- [Aim of the task]
Repeat the entries beneath in their entirety, precisely as given.

- [Stored entries]
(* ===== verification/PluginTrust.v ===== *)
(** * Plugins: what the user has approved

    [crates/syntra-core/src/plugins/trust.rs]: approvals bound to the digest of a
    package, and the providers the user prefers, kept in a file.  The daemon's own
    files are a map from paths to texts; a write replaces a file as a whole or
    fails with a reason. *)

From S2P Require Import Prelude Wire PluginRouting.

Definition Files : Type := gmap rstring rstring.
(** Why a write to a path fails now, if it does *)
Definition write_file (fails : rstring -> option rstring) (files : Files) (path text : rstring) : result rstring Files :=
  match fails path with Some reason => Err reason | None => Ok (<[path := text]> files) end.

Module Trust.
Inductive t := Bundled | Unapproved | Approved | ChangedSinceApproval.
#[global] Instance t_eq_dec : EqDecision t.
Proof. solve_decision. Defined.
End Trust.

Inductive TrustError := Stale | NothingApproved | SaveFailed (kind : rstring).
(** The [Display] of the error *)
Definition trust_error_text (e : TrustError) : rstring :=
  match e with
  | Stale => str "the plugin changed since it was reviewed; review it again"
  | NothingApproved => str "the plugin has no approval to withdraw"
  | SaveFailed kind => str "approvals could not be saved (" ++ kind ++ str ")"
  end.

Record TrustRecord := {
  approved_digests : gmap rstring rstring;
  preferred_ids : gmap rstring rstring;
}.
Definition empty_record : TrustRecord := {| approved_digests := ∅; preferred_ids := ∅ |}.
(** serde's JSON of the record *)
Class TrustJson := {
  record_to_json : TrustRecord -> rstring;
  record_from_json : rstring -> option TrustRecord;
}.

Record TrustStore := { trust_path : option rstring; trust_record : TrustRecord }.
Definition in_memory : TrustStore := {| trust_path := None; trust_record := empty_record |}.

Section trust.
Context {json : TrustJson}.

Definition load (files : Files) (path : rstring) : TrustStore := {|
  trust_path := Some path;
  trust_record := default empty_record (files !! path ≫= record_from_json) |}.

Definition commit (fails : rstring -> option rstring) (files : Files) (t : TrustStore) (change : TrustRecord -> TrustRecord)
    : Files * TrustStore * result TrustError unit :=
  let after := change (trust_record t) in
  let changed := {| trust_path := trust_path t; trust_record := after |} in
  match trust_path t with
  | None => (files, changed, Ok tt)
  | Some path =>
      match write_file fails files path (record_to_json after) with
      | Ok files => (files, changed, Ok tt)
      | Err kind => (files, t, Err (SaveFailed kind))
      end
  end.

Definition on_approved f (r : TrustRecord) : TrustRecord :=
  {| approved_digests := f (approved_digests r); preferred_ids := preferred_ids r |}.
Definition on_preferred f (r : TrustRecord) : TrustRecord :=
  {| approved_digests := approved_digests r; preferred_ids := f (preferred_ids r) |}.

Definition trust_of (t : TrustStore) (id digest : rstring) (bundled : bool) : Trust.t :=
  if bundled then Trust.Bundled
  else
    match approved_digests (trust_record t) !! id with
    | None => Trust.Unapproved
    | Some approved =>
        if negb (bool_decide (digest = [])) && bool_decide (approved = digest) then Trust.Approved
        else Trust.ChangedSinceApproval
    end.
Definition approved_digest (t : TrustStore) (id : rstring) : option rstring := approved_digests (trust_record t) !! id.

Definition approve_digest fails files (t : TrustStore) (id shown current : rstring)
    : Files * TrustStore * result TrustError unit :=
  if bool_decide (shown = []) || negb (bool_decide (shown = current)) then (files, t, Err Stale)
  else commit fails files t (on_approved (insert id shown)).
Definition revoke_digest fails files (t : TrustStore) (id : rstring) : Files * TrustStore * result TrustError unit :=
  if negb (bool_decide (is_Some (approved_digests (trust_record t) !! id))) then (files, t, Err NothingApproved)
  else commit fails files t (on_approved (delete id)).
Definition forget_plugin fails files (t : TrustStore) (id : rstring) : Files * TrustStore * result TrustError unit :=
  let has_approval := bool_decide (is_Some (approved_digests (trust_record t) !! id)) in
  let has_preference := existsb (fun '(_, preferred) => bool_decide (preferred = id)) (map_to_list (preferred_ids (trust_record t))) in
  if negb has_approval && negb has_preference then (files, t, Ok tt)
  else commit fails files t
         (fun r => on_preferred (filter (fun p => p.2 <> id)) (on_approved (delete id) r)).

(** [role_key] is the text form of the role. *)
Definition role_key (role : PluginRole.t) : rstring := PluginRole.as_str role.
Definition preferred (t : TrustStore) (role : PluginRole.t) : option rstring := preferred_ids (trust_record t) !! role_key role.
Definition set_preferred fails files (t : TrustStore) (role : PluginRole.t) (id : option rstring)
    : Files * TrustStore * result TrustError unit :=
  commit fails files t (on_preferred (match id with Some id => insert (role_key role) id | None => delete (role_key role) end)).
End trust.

- [Result of the task]
(* ===== verification/PluginTrust.v ===== *)
(** * Plugins: what the user has approved

    [crates/syntra-core/src/plugins/trust.rs]: approvals bound to the digest of a
    package, and the providers the user prefers, kept in a file.  The daemon's own
    files are a map from paths to texts; a write replaces a file as a whole or
    fails with a reason. *)

From S2P Require Import Prelude Wire PluginRouting.

Definition Files : Type := gmap rstring rstring.
(** Why a write to a path fails now, if it does *)
Definition write_file (fails : rstring -> option rstring) (files : Files) (path text : rstring) : result rstring Files :=
  match fails path with Some reason => Err reason | None => Ok (<[path := text]> files) end.

Module Trust.
Inductive t := Bundled | Unapproved | Approved | ChangedSinceApproval.
#[global] Instance t_eq_dec : EqDecision t.
Proof. solve_decision. Defined.
End Trust.

Inductive TrustError := Stale | NothingApproved | SaveFailed (kind : rstring).
(** The [Display] of the error *)
Definition trust_error_text (e : TrustError) : rstring :=
  match e with
  | Stale => str "the plugin changed since it was reviewed; review it again"
  | NothingApproved => str "the plugin has no approval to withdraw"
  | SaveFailed kind => str "approvals could not be saved (" ++ kind ++ str ")"
  end.

Record TrustRecord := {
  approved_digests : gmap rstring rstring;
  preferred_ids : gmap rstring rstring;
}.
Definition empty_record : TrustRecord := {| approved_digests := ∅; preferred_ids := ∅ |}.
(** serde's JSON of the record *)
Class TrustJson := {
  record_to_json : TrustRecord -> rstring;
  record_from_json : rstring -> option TrustRecord;
}.

Record TrustStore := { trust_path : option rstring; trust_record : TrustRecord }.
Definition in_memory : TrustStore := {| trust_path := None; trust_record := empty_record |}.

Section trust.
Context {json : TrustJson}.

Definition load (files : Files) (path : rstring) : TrustStore := {|
  trust_path := Some path;
  trust_record := default empty_record (files !! path ≫= record_from_json) |}.

Definition commit (fails : rstring -> option rstring) (files : Files) (t : TrustStore) (change : TrustRecord -> TrustRecord)
    : Files * TrustStore * result TrustError unit :=
  let after := change (trust_record t) in
  let changed := {| trust_path := trust_path t; trust_record := after |} in
  match trust_path t with
  | None => (files, changed, Ok tt)
  | Some path =>
      match write_file fails files path (record_to_json after) with
      | Ok files => (files, changed, Ok tt)
      | Err kind => (files, t, Err (SaveFailed kind))
      end
  end.

Definition on_approved f (r : TrustRecord) : TrustRecord :=
  {| approved_digests := f (approved_digests r); preferred_ids := preferred_ids r |}.
Definition on_preferred f (r : TrustRecord) : TrustRecord :=
  {| approved_digests := approved_digests r; preferred_ids := f (preferred_ids r) |}.

Definition trust_of (t : TrustStore) (id digest : rstring) (bundled : bool) : Trust.t :=
  if bundled then Trust.Bundled
  else
    match approved_digests (trust_record t) !! id with
    | None => Trust.Unapproved
    | Some approved =>
        if negb (bool_decide (digest = [])) && bool_decide (approved = digest) then Trust.Approved
        else Trust.ChangedSinceApproval
    end.
Definition approved_digest (t : TrustStore) (id : rstring) : option rstring := approved_digests (trust_record t) !! id.

Definition approve_digest fails files (t : TrustStore) (id shown current : rstring)
    : Files * TrustStore * result TrustError unit :=
  if bool_decide (shown = []) || negb (bool_decide (shown = current)) then (files, t, Err Stale)
  else commit fails files t (on_approved (insert id shown)).
Definition revoke_digest fails files (t : TrustStore) (id : rstring) : Files * TrustStore * result TrustError unit :=
  if negb (bool_decide (is_Some (approved_digests (trust_record t) !! id))) then (files, t, Err NothingApproved)
  else commit fails files t (on_approved (delete id)).
Definition forget_plugin fails files (t : TrustStore) (id : rstring) : Files * TrustStore * result TrustError unit :=
  let has_approval := bool_decide (is_Some (approved_digests (trust_record t) !! id)) in
  let has_preference := existsb (fun '(_, preferred) => bool_decide (preferred = id)) (map_to_list (preferred_ids (trust_record t))) in
  if negb has_approval && negb has_preference then (files, t, Ok tt)
  else commit fails files t
         (fun r => on_preferred (filter (fun p => p.2 <> id)) (on_approved (delete id) r)).

(** [role_key] is the text form of the role. *)
Definition role_key (role : PluginRole.t) : rstring := PluginRole.as_str role.
Definition preferred (t : TrustStore) (role : PluginRole.t) : option rstring := preferred_ids (trust_record t) !! role_key role.
Definition set_preferred fails files (t : TrustStore) (role : PluginRole.t) (id : option rstring)
    : Files * TrustStore * result TrustError unit :=
  commit fails files t (on_preferred (match id with Some id => insert (role_key role) id | None => delete (role_key role) end)).
End trust.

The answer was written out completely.